Poets, philosophers, historians, devotees of the musae, no matter what grammar you don, we call you to arms.

Though scientists, industrialists, and well-meaning social engineers have secured life and liberty for a greater number of Americans than at any time in our history, we are failing to flourish as a people.

America’s imagination has enervated because we have failed to dream “America.” Its ambitions have languished because we have failed to speak for “America.” Its men lurch from adolescence to predatory entitlement because we have failed to discipline “America.”

“America” doesn’t belong to colonialists, capitalists, or slavers. America doesn’t belong to Donald Trump, or Oprah Winfrey, or Barack Obama, or Taylor Swift. America belongs to us. It belongs to you.

It is our responsibility to do something with it.

If we leave its imagining of the world to those intellectuals who have given up on the ideas of life, liberty, and the possibility of human flourishing, then the country will continue to fecklessly unspool.
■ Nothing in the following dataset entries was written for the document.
(** *** Runs *)

Module Index.
Import Run.
(** Versions with numbers that tell the objects apart. *)
Definition known (o : hobject_t) (v : eversion_t) : Prop := o = obj 1 ∧ v = mk_ev 1 1 ∨ o = obj 2 ∧ v = mk_ev 2 2.
(** The first object was not recovered to its divergent version yet: its number is that of the new one of the second. *)
Definition recovering : PGLog_t := set_missing group (mk_missing {[obj 1 := mk_item (mk_ev 1 2) (mk_ev 1 1) false]} [(2, obj 1)] ∅ false).
Definition recovering_disk : store := mk_store {[obj 1 := mk_ev 1 1]} [divergent].

Lemma recovering_accurate : accurate bf (wanted (λ _, ev0) []) [shared; divergent] (p_missing recovering) recovering_disk.
Proof.
  intros o _. cbn [p_missing recovering set_missing missing]. destruct (decide (obj 1 = o)) as [<-|Hne].
  - rewrite lookup_singleton_eq. by repeat split.
  - rewrite lookup_singleton_ne by done. unfold item_ok, entries_of, ver, store_laws, recovering_disk.
    cbn [List.filter shared divergent entry soid versions]. rewrite !bool_decide_false by done. by rewrite lookup_singleton_ne.
Qed.

Lemma empty_indexed : indexed known (p_missing group).
Proof.
  split; [split; [constructor|]|]; cbn; [|intros o it; by rewrite lookup_empty]. intros n o. split; [done|]. intros (it & H & _). by rewrite lookup_empty in H.
Qed.
Definition merged (p : PGLog_t) (d : store) : res (PGLog_t * pg_info_t unit unit * pg_info_t unit unit * store * bool) :=
  merge_log p info info authority d.
Lemma merged_ok : (if merged group disk is Ok _ then true else false) = true.
Proof. by vm_compute. Qed.
Lemma recovering_merged :
  match merged recovering recovering_disk with
  | Ok (p', _, info', _, _) =>
      have_missing (p_missing p') && bool_decide (rmissing (p_missing p') = []) && (if activate_not_complete p' info' is Err BadAccess then true else false)
  | Err _ => false
  end = true.
Proof. by vm_compute. Qed.
End Index.

Module Two.
Import Run.
(** Both objects are missing, and the log has an entry for each. *)
Definition later : pg_log_entry_t := entry (obj 2) (mk_ev 1 2) ev0.
Definition item1 : pg_missing_item := mk_item (mk_ev 1 1) ev0 false.
Definition item2 : pg_missing_item := mk_item (mk_ev 1 2) ev0 false.
Definition two : PGLog_t :=
  mk_pglog (mk_missing {[obj 1 := item1; obj 2 := item2]} [(1, obj 1); (2, obj 2)] ∅ false)
    (mk_ilog (mk_log (mk_ev 1 2) ev0 (mk_ev 1 2) ev0 [shared; later] []) ∅ false (Some 2%nat) 0 0) ev0 ev_max ev_max ∅ [] false.
Definition start_info : pg_info_t unit unit := set_last_complete info ev0.

Lemma two_missing o it : missing (p_missing two) !! o = Some it ↔ o = obj 1 ∧ it = item1 ∨ o = obj 2 ∧ it = item2.
Proof.
  cbn [two p_missing missing]. rewrite lookup_insert_Some, lookup_singleton_Some. assert (obj 1 ≠ obj 2) by done. naive_solver.
Qed.
Lemma two_index : rmissing_ok (p_missing two).
Proof.
  split; [repeat constructor|]. intros n o. setoid_rewrite two_missing. cbn [two p_missing rmissing map_find].
  destruct (Z.eqb_spec 1 n) as [<-|H1]; [|destruct (Z.eqb_spec 2 n) as [<-|H2]].
  - split; [intros [= <-]; exists item1; auto|]. by intros (it & [[-> ->]|[-> ->]] & E).
  - split; [intros [= <-]; exists item2; auto|]. by intros (it & [[-> ->]|[-> ->]] & E).
  - split; [done|]. by intros (it & [[-> ->]|[-> ->]] & E).
Qed.
Lemma two_numbered : needs_numbered (p_missing two).
Proof. intros o it o' it' [[_ ->]|[_ ->]]%two_missing [[_ ->]|[_ ->]]%two_missing; vm_compute; congruence. Qed.
Lemma two_below : below_needs ev0 (p_missing two).
Proof. by intros o it [[_ ->]|[_ ->]]%two_missing. Qed.
Lemma two_pending : pending [(obj 2, mk_ev 1 2); (obj 1, mk_ev 1 1)] two.
Proof.
  split.
  - repeat constructor; [by intros ?%list_elem_of_singleton|by intros ?%not_elem_of_nil].
  - intros o v [[= -> ->]|[= -> ->]%list_elem_of_singleton]%elem_of_cons; eexists; rewrite two_missing; eauto.
  - intros o [it [[-> _]|[-> _]]%two_missing]; [right; left|left].
Qed.
Lemma two_progress : progress two start_info.
Proof. split; [exact two_index|exact two_numbered|exact two_below|]. exists 2%nat. split; [done|]. split; [done|constructor]. Qed.
End Two.

(** Both objects are missing when the group is activated. *)
Lemma activate_not_complete_correct_witness :
  ∃ p' info', activate_not_complete Two.two Run.info = Ok (p', info') ∧ progress p' info' ∧ p_missing p' = p_missing Two.two ∧
    base (p_log p') = base (p_log Two.two) ∧ last_update info' = last_update Run.info.
Proof.
  apply (activate_not_complete_correct Two.two Run.info (Run.obj 1) Two.item1 Run.shared).
  - exact Two.two_index.
  - exact Two.two_numbered.
  - exact Two.two_below.
  - repeat constructor.
  - apply Two.two_missing. auto.
  - left.
  - reflexivity.
Defined.

(** The second object is recovered before the first. *)
Lemma recover_all_complete_witness :
  ∃ p' info', recover_all [(Run.obj 2, mk_ev 1 2); (Run.obj 1, mk_ev 1 1)] Two.two Two.start_info = Ok (p', info') ∧ missing (p_missing p') = ∅ ∧
    rmissing (p_missing p') = [] ∧ base (p_log p') = base (p_log Two.two) ∧ last_update info' = mk_ev 1 2 ∧ last_complete info' = mk_ev 1 2.
Proof.
  apply (recover_all_complete [(Run.obj 2, mk_ev 1 2); (Run.obj 1, mk_ev 1 1)] Two.two Two.start_info).
  - discriminate.
  - exact Two.two_progress.
  - exact Two.two_pending.
  - repeat constructor.
  - reflexivity.
Defined.

Lemma merge_log_index_witness :
  match Index.merged Run.group Run.disk with
  | Ok (p', _, _, _, _) => indexed Index.known (p_missing p')
  | Err _ => False
  end.
Proof.
  pose proof Index.merged_ok as H. destruct (Index.merged Run.group Run.disk) as [[[[[p' oi] i] h] ch]|] eqn:E; [clear H|discriminate H].
  refine (merge_log_index Index.known _ Run.group Run.info Run.info Run.authority Run.disk p' oi i h ch _ _ _ _ E).
  - intros o o' v v' [[-> ->]|[-> ->]] [[-> ->]|[-> ->]]; vm_compute; congruence.
  - exact Index.empty_indexed.
  - apply (proj2 (Forall_cons _ Run.shared [Run.divergent])). rewrite Forall_singleton. split; intros _ _ H; [by destruct H|by left].
  - apply (proj2 (Forall_cons _ Run.shared [Run.new])). rewrite Forall_singleton. split; intros _ _ H; by destruct H.
  - apply (proj2 (Forall_cons _ Run.shared [Run.new])). rewrite Forall_singleton. split; intros _; [by left|by right].
Defined.

(** [C36] A version number that two objects share: one was not recovered to its divergent version, the other is new in the authoritative log with the
    same number.  The state before the merge is in accordance with our log, the two logs are as the merge needs them, and the merge succeeds; but
    the index of the missing set is then empty while an object is missing, and the search for the first missing version that follows
    dereferences its end. *)
Theorem merge_log_loses_index :
  peers (base (p_log Index.recovering)) Run.authority (mk_ev 1 1) [] [Run.shared] [Run.divergent] [Run.new] ∧
  accurate Run.bf (wanted (λ _, ev0) []) (log (base (p_log Index.recovering))) (p_missing Index.recovering) Index.recovering_disk ∧
  rmissing_ok (p_missing Index.recovering) ∧
  ∃ p' oinfo' info' h' changed, merge_log Index.recovering Run.info Run.info Run.authority Index.recovering_disk = Ok (p', oinfo', info', h', changed) ∧
    have_missing (p_missing p') = true ∧ rmissing (p_missing p') = [] ∧ activate_not_complete p' info' = Err BadAccess.
Proof.
  split; [exact Run.ours_theirs|]. split; [exact Index.recovering_accurate|]. split.
  - split; [repeat constructor|]. intros n o. cbn [p_missing Index.recovering set_missing rmissing missing map_find]. destruct (Z.eqb_spec 2 n) as [<-|Hn].
    + split; [intros [= <-]; by eexists; rewrite lookup_singleton_eq|]. by intros (it & [<- _]%lookup_singleton_Some & _).
    + split; [done|]. by intros (it & [_ <-]%lookup_singleton_Some & E).
  - pose proof Index.recovering_merged as H. unfold Index.merged in H. destruct (merge_log _ _ _ _ _) as [[[[[p' oi] i] h] ch]|]; [|done].
    exists p', oi, i, h, ch. apply andb_true_iff in H as [[H1 H2%bool_decide_eq_true]%andb_true_iff H3]. repeat split; try done.
    by destruct (activate_not_complete p' i) as [|[]].
Qed.
End PGLogRecovery.
(** * Microdata extraction: the parser of package [microdata]

    A shallow embedding of the HTML microdata parser and of the
    properties of its traversal.  The sources hold four revisions of
    the package.  Two are built on the [parser] type and share
    [getAttr], [walkNodes], [NewItem] and the [Item] model: the earlier
    one ([src/microdata.go], [parser.parse] and [parser.readItem]) is
    embedded first; the latest one ([src/unnamed/part_003], with
    [readAttr], [getValue] and the [isToplevel] flag of [readItem]) is
    module [Rev4].  The two revisions before them, [Parse] with its
    closure, are modules [Rev1] and [Rev2].

    The node tree comes from [golang.org/x/net/html]; relative URLs are
    resolved by [net/url].  Both are outside the package: a tree is a
    value of [Node], and a base URL is its resolution function. *)

From Stdlib Require Import String Ascii Lia.
From stdpp Require Import gmap strings list fin_maps option.

Local Open Scope string_scope.

(** ** The node tree of [golang.org/x/net/html] *)

(** [html.NodeType]. *)
Inductive NodeType : Set :=
  | ErrorNode | TextNode | DocumentNode | ElementNode | CommentNode | DoctypeNode.
(** * NewsWhizz backend (FlaskAPI.py): a shallow embedding and its properties

    The file embeds the three utilities of [FlaskAPI.py] ([fetch_news],
    [summarize_article], [generate_tts]) and the views [/news], [/tts]
    and [/briefing] as functions in a state and exception monad over an
    explicit world: the log of the calls made to the outside (HTTP, chat
    completion, speech synthesis, file system) and the set of files on
    disk.  The outside itself is an environment of oracles, each of
    which sees the log so far; the environment also holds the three
    builtins of the interpreter whose answers depend on its Unicode
    tables ([int], [str.strip], [repr] of a string).  The [/health]
    view is not embedded. *)

From Stdlib Require Import ZArith String Ascii List Bool.
From stdpp Require Import gmap strings list pretty.

Local Open Scope string_scope.
Local Open Scope Z_scope.
Local Open Scope list_scope.

(** ** Python values

    The values that reach the code are JSON documents decoded by
    [resp.json()] and [request.get_json()], and strings built from them.
    JSON numbers are Python [int]s here; floats are outside the model.
    A string is the UTF-8 encoding of a Python [str].  A dictionary is
    an association list in insertion order whose keys are distinct; a
    lookup returns the first binding. *)

#[local] Set Warnings "-register-all".
(** * Parametric Value-at-Risk notebook: model and specification

    Source: [portfolio_management/Portfolio_Management_W_Value_Risk.ipynb].

    The notebook is a straight-line script over pandas, numpy and scipy.  Each
    assignment of the script is a definition below that keeps the variable's
    name and takes the variables it reads as arguments; the library calls it
    makes ([DataFrame.pct_change], [DataFrame.mean], [DataFrame.cov],
    [Series.dot], [ndarray.dot], [np.sqrt], [norm.ppf]) are modelled by the
    algorithms of the libraries, which are not part of the repository: pandas
    1.x and 2.x ([pct_change] pads missing prices by default), numpy and
    scipy.  scipy's [ndtri], the quantile function of the standard normal
    distribution, is a parameter.

    Numbers are IEEE doubles in the script.  They are modelled by [float64]:
    a real number, one of the two infinities, or NaN.  The special values and
    the rules that produce them (0/0, inf - inf, sqrt of a negative, ...) are
    kept, since the script's behaviour on bad input is to return them;
    rounding, overflow and the sign of zero are not modelled, so every finite
    operation is the exact real one. *)

From Stdlib Require Import String.
From Stdlib Require Import Reals Lra Lia Psatz List Arith Bool ZArith.
Import ListNotations.
Local Open Scope R_scope.

(** ** Values *)

Inductive float64 : Type :=
| Fin (x : R)
| PInf
| NInf
| NaN.

(** Exceptions the calls of the script can raise: numpy and pandas refuse a
    product of operands whose shapes do not agree ([ValueError: shapes ... not
    aligned], [Exception: Dot product shape mismatch]). *)
Inductive exn : Type :=
| ShapeMismatch.

Inductive result (A : Type) : Type :=
| Ok (a : A)
| Raise (e : exn).
Arguments Ok {A} a.
Arguments Raise {A} e.

Definition bind {A B : Type} (c : result A) (k : A -> result B) : result B :=
  match c with
  | Ok a => k a
  | Raise e => Raise e
  end.

Notation "x <- c ;; k" := (bind c (fun x => k))
  (at level 61, c at next level, right associativity).

Fixpoint mapM {A B : Type} (f : A -> result B) (l : list A) : result (list B) :=
  match l with
  | [] => Ok []
  | a :: l' => b <- f a ;; bs <- mapM f l' ;; Ok (b :: bs)
  end.

(** ** Arithmetic of doubles *)

Module F.

Definition ltb (x y : R) : bool := if Rlt_dec x y then true else false.
Definition eqb (x y : R) : bool := if Req_dec_T x y then true else false.
Definition set_PhoneSignalStrength (v : string) (e : BatteryHistoryV2Entry) : BatteryHistoryV2Entry :=
  mkEntry (Timestamp e) (TimestampMs e) (BatteryPercent e) (Voltage e) (Temperature e) (ChargeMicroAh e) (Status e) (Health e) (PlugType e) (DataConn e) v (WiFiSignalStrength e) (WiFiSupplicantState e) (DeviceIdleMode e) (States e) (WakeReasons e) (RailCharges e).

Definition set_WiFiSignalStrength (v : Z) (e : BatteryHistoryV2Entry) : BatteryHistoryV2Entry :=
  mkEntry (Timestamp e) (TimestampMs e) (BatteryPercent e) (Voltage e) (Temperature e) (ChargeMicroAh e) (Status e) (Health e) (PlugType e) (DataConn e) (PhoneSignalStrength e) v (WiFiSupplicantState e) (DeviceIdleMode e) (States e) (WakeReasons e) (RailCharges e).

Definition set_WiFiSupplicantState (v : string) (e : BatteryHistoryV2Entry) : BatteryHistoryV2Entry :=
  mkEntry (Timestamp e) (TimestampMs e) (BatteryPercent e) (Voltage e) (Temperature e) (ChargeMicroAh e) (Status e) (Health e) (PlugType e) (DataConn e) (PhoneSignalStrength e) (WiFiSignalStrength e) v (DeviceIdleMode e) (States e) (WakeReasons e) (RailCharges e).

Definition set_DeviceIdleMode (v : string) (e : BatteryHistoryV2Entry) : BatteryHistoryV2Entry :=
  mkEntry (Timestamp e) (TimestampMs e) (BatteryPercent e) (Voltage e) (Temperature e) (ChargeMicroAh e) (Status e) (Health e) (PlugType e) (DataConn e) (PhoneSignalStrength e) (WiFiSignalStrength e) (WiFiSupplicantState e) v (States e) (WakeReasons e) (RailCharges e).

Definition set_States (v : option (gmap string bool)) (e : BatteryHistoryV2Entry) : BatteryHistoryV2Entry :=
  mkEntry (Timestamp e) (TimestampMs e) (BatteryPercent e) (Voltage e) (Temperature e) (ChargeMicroAh e) (Status e) (Health e) (PlugType e) (DataConn e) (PhoneSignalStrength e) (WiFiSignalStrength e) (WiFiSupplicantState e) (DeviceIdleMode e) v (WakeReasons e) (RailCharges e).

Definition set_WakeReasons (v : option (gmap string bool)) (e : BatteryHistoryV2Entry) : BatteryHistoryV2Entry :=
  mkEntry (Timestamp e) (TimestampMs e) (BatteryPercent e) (Voltage e) (Temperature e) (ChargeMicroAh e) (Status e) (Health e) (PlugType e) (DataConn e) (PhoneSignalStrength e) (WiFiSignalStrength e) (WiFiSupplicantState e) (DeviceIdleMode e) (States e) v (RailCharges e).

Definition set_RailCharges (v : option (gmap string Z)) (e : BatteryHistoryV2Entry) : BatteryHistoryV2Entry :=
  mkEntry (Timestamp e) (TimestampMs e) (BatteryPercent e) (Voltage e) (Temperature e) (ChargeMicroAh e) (Status e) (Health e) (PlugType e) (DataConn e) (PhoneSignalStrength e) (WiFiSignalStrength e) (WiFiSupplicantState e) (DeviceIdleMode e) (States e) (WakeReasons e) v.

(** Modelled from the spec: package csv is not among the sources; its
    [Entry] is taken with the five fields [ConvertToCSVEntry] sets
    (description, category, start offset, value, source tag). *)
Module csv.
Record Entry : Type := mkEntry {
  Desc : string;
  Type_ : string;
  Start : Z;
  Value : string;
  Identifier : string
}.
End csv.

(** ** Loops and map assignment *)

(** [for _, x := range xs { body }] over a state that the body may
    abandon by a panic. *)
Fixpoint forEach {A St : Type} (body : St -> A -> option St) (xs : list A) (st : St)
    : option St :=
  match xs with
  | [] => Some st
  | x :: xs' => st' ← body st x; forEach body xs' st'
  end.

(** [m[k] = v]: assignment to an entry of a nil map panics. *)
Definition assign {V : Type} (m : option (gmap string V)) (k : string) (v : V)
    : option (option (gmap string V)) :=
  match m with
  | Some g => Some (Some (<[k := v]> g))
  | None => None
  end.

(** ** The extraction passes *)

(** The body of the loop of [parseKeyValuePairsV2]. *)
Definition keyValueStep (entry : BatteryHistoryV2Entry) (m : list string)
    : option BatteryHistoryV2Entry :=
  let key := sub m 1 in
  let value := sub m 2 in
  if String.eqb key "charge" then
    match strconv.ParseInt value 64 with
    | Some v => Some (set_ChargeMicroAh v entry)
    | None => Some entry
    end
  else if String.eqb key "volt" then
    match strconv.ParseInt value 32 with
    | Some v => Some (set_Voltage (int32 v) entry)
    | None => Some entry
    end
  else if String.eqb key "temp" then
    match strconv.ParseInt value 32 with
    | Some v => Some (set_Temperature (int32 v) entry)
    | None => Some entry
    end
  else if String.eqb key "status" then Some (set_Status value entry)
  else if String.eqb key "health" then Some (set_Health value entry)
  else if String.eqb key "plug" then Some (set_PlugType value entry)
  else if String.eqb key "data_conn" then Some (set_DataConn value entry)
  else if String.eqb key "phone_signal_strength" then Some (set_PhoneSignalStrength value entry)
  else if String.eqb key "wifi_signal_strength" then
    match strconv.ParseInt value 32 with
    | Some v => Some (set_WiFiSignalStrength (int32 v) entry)
    | None => Some entry
    end
  else if String.eqb key "wifi_suppl" then Some (set_WiFiSupplicantState value entry)
  else if String.eqb key "device_idle" then Some (set_DeviceIdleMode value entry)
  else if String.eqb key "modemRailChargemAh" || String.eqb key "wifiRailChargemAh" then
    match strconv.ParseInt value 64 with
    | Some v =>
        charges ← assign (RailCharges entry) key v;
        Some (set_RailCharges charges entry)
    | None => Some entry
    end
  else Some entry.

Definition parseKeyValuePairsV2 (entry : BatteryHistoryV2Entry) (line : string)
    : option BatteryHistoryV2Entry :=
  let matches := Regexp.FindAllStringSubmatch keyValuePattern line in
  forEach keyValueStep matches entry.

(** The two boundary tests of [parseStateTransitionsV2], at offset [idx]
    for a matched text of length [n]. *)
Definition prevOk (line : string) (idx : Z) : option bool :=
  if (0 <? idx)%Z then
    prevChar ← byteAt line (idx - 1);
    Some (Chr.same " " prevChar || Chr.same "+" prevChar || Chr.same "-" prevChar)
  else Some true.

Definition nextOk (line : string) (idx n : Z) : option bool :=
  if (idx + n <? len line)%Z then
    nextChar ← byteAt line (idx + n);
    Some (Chr.same " " nextChar || Chr.same "+" nextChar || Chr.same "-" nextChar
          || Chr.same "," nextChar)
  else Some true.

(** The body of the loop of [parseStateTransitionsV2]. *)
Definition stateTransitionStep (line : string) (entry : BatteryHistoryV2Entry)
    (m : list string) : option BatteryHistoryV2Entry :=
  let transition := sub m 1 in
  let state := sub m 2 in
  if negb (strings.Contains (sub m 0) "=") then
    let isActive := String.eqb transition "+" in
    let idx := strings.Index line (sub m 0) in
    if (0 <=? idx)%Z then
      pOk ← prevOk line idx;
      nOk ← nextOk line idx (len (sub m 0));
      if pOk && nOk then
        states ← assign (States entry) state isActive;
        Some (set_States states entry)
      else Some entry
    else Some entry
  else Some entry.

Definition parseStateTransitionsV2 (entry : BatteryHistoryV2Entry) (line : string)
    : option BatteryHistoryV2Entry :=
  let matches := Regexp.FindAllStringSubmatch stateTransitionPattern line in
  forEach (stateTransitionStep line) matches entry.

(** The body of the loop of [parseWakeReasonsV2]. *)
Definition wakeReasonStep (entry : BatteryHistoryV2Entry) (m : list string)
    : option BatteryHistoryV2Entry :=
  let reason := sub m 1 in
  reasons ← assign (WakeReasons entry) reason true;
  Some (set_WakeReasons reasons entry).

Definition parseWakeReasonsV2 (entry : BatteryHistoryV2Entry) (line : string)
    : option BatteryHistoryV2Entry :=
  let matches := Regexp.FindAllStringSubmatch wakeReasonPattern line in
  forEach wakeReasonStep matches entry.

(** ** Parsing a line *)

(** The entry [ParseHistoryV2Line] starts from: every field at its zero
    value but the three maps, which are made. *)
Definition freshEntry : BatteryHistoryV2Entry :=
  mkEntry time.zero 0 0 0 0 0 "" "" "" "" "" 0 "" "" (Some ∅) (Some ∅) (Some ∅).

Definition errInvalidFormat : string := "invalid battery history v2 format".

(** [ParseHistoryV2Line]: the pair of results (a nil pointer or error
    is [None]); [now] is the reading of the wall clock that [time.Now]
    returns during the call. *)
Definition ParseHistoryV2Line (now : time.Time) (line : string)
    : option (option BatteryHistoryV2Entry * option string) :=
  let matches := Regexp.FindStringSubmatch historyLinePatternV2 (strings.TrimSpace line) in
  if (length matches =? 0)%nat then Some (None, Some errInvalidFormat)
  else
    let entry := freshEntry in
    let monthDay := sub matches 1 in
    let timeStr := sub matches 2 in
    let timestampStr := "2026-" +:+ monthDay +:+ " " +:+ timeStr in
    let entry :=
      match time.Parse timestampStr with
      | None => set_Timestamp now entry
      | Some ts => set_Timestamp ts entry
      end in
    let remainder := sub matches 5 in
    entry ← parseStateTransitionsV2 entry remainder;
    entry ← parseKeyValuePairsV2 entry remainder;
    entry ← parseWakeReasonsV2 entry remainder;
    Some (Some entry, None).

(** ** Projection to a CSV entry *)

Definition appendIf (c : bool) (x : string) (values : list string) : list string :=
  if c then (values ++ [x])%list else values.

Definition ConvertToCSVEntry (entry : BatteryHistoryV2Entry) : csv.Entry :=
  let values := [] in
  let values := appendIf (negb (String.eqb (Status entry) "")) ("status=" +:+ Status entry) values in
  let values := appendIf (negb (String.eqb (Health entry) "")) ("health=" +:+ Health entry) values in
  let values := appendIf (0 <? Voltage entry)%Z ("volt=" +:+ fmt_d (Voltage entry)) values in
  let values := appendIf (0 <? Temperature entry)%Z ("temp=" +:+ fmt_d (Temperature entry)) values in
  csv.mkEntry "Battery state change" "Battery State" (TimestampMs entry)
    (strings.Join values ",") "system".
And if we leave its imagining to those who are evangelical about their own entitlement to history’s bounty, then our polity will surely curdle into tyranny.

It is our belief that the humanities should not drift too far from the concerns of the people who make humanistic inquiry possible. We should not forget to serve the people who clean the offices, fix the faucets, answer the phones, and process the financial requests. Not only the subaltern, but the working and burgher classes must be included in our imagined communities.

As a publication, The American Age dispassionately contextualizes the United States within the broader sweep of human social evolution by drawing on the latest research in anthropology and sociology. It also uses those insights to agitate for positive cultural and intellectual changes within and without American academic and political institutions.

This is not a place for utopianism, or regressive social Darwinism.

We hope to revive the critical concision and relevance of our best intellectual forebears by producing something that is light on jargon, big on existential concerns, and pragmatically engaged in improving people’s lives.

This is a place of intellectually honest, historically conscientious hope.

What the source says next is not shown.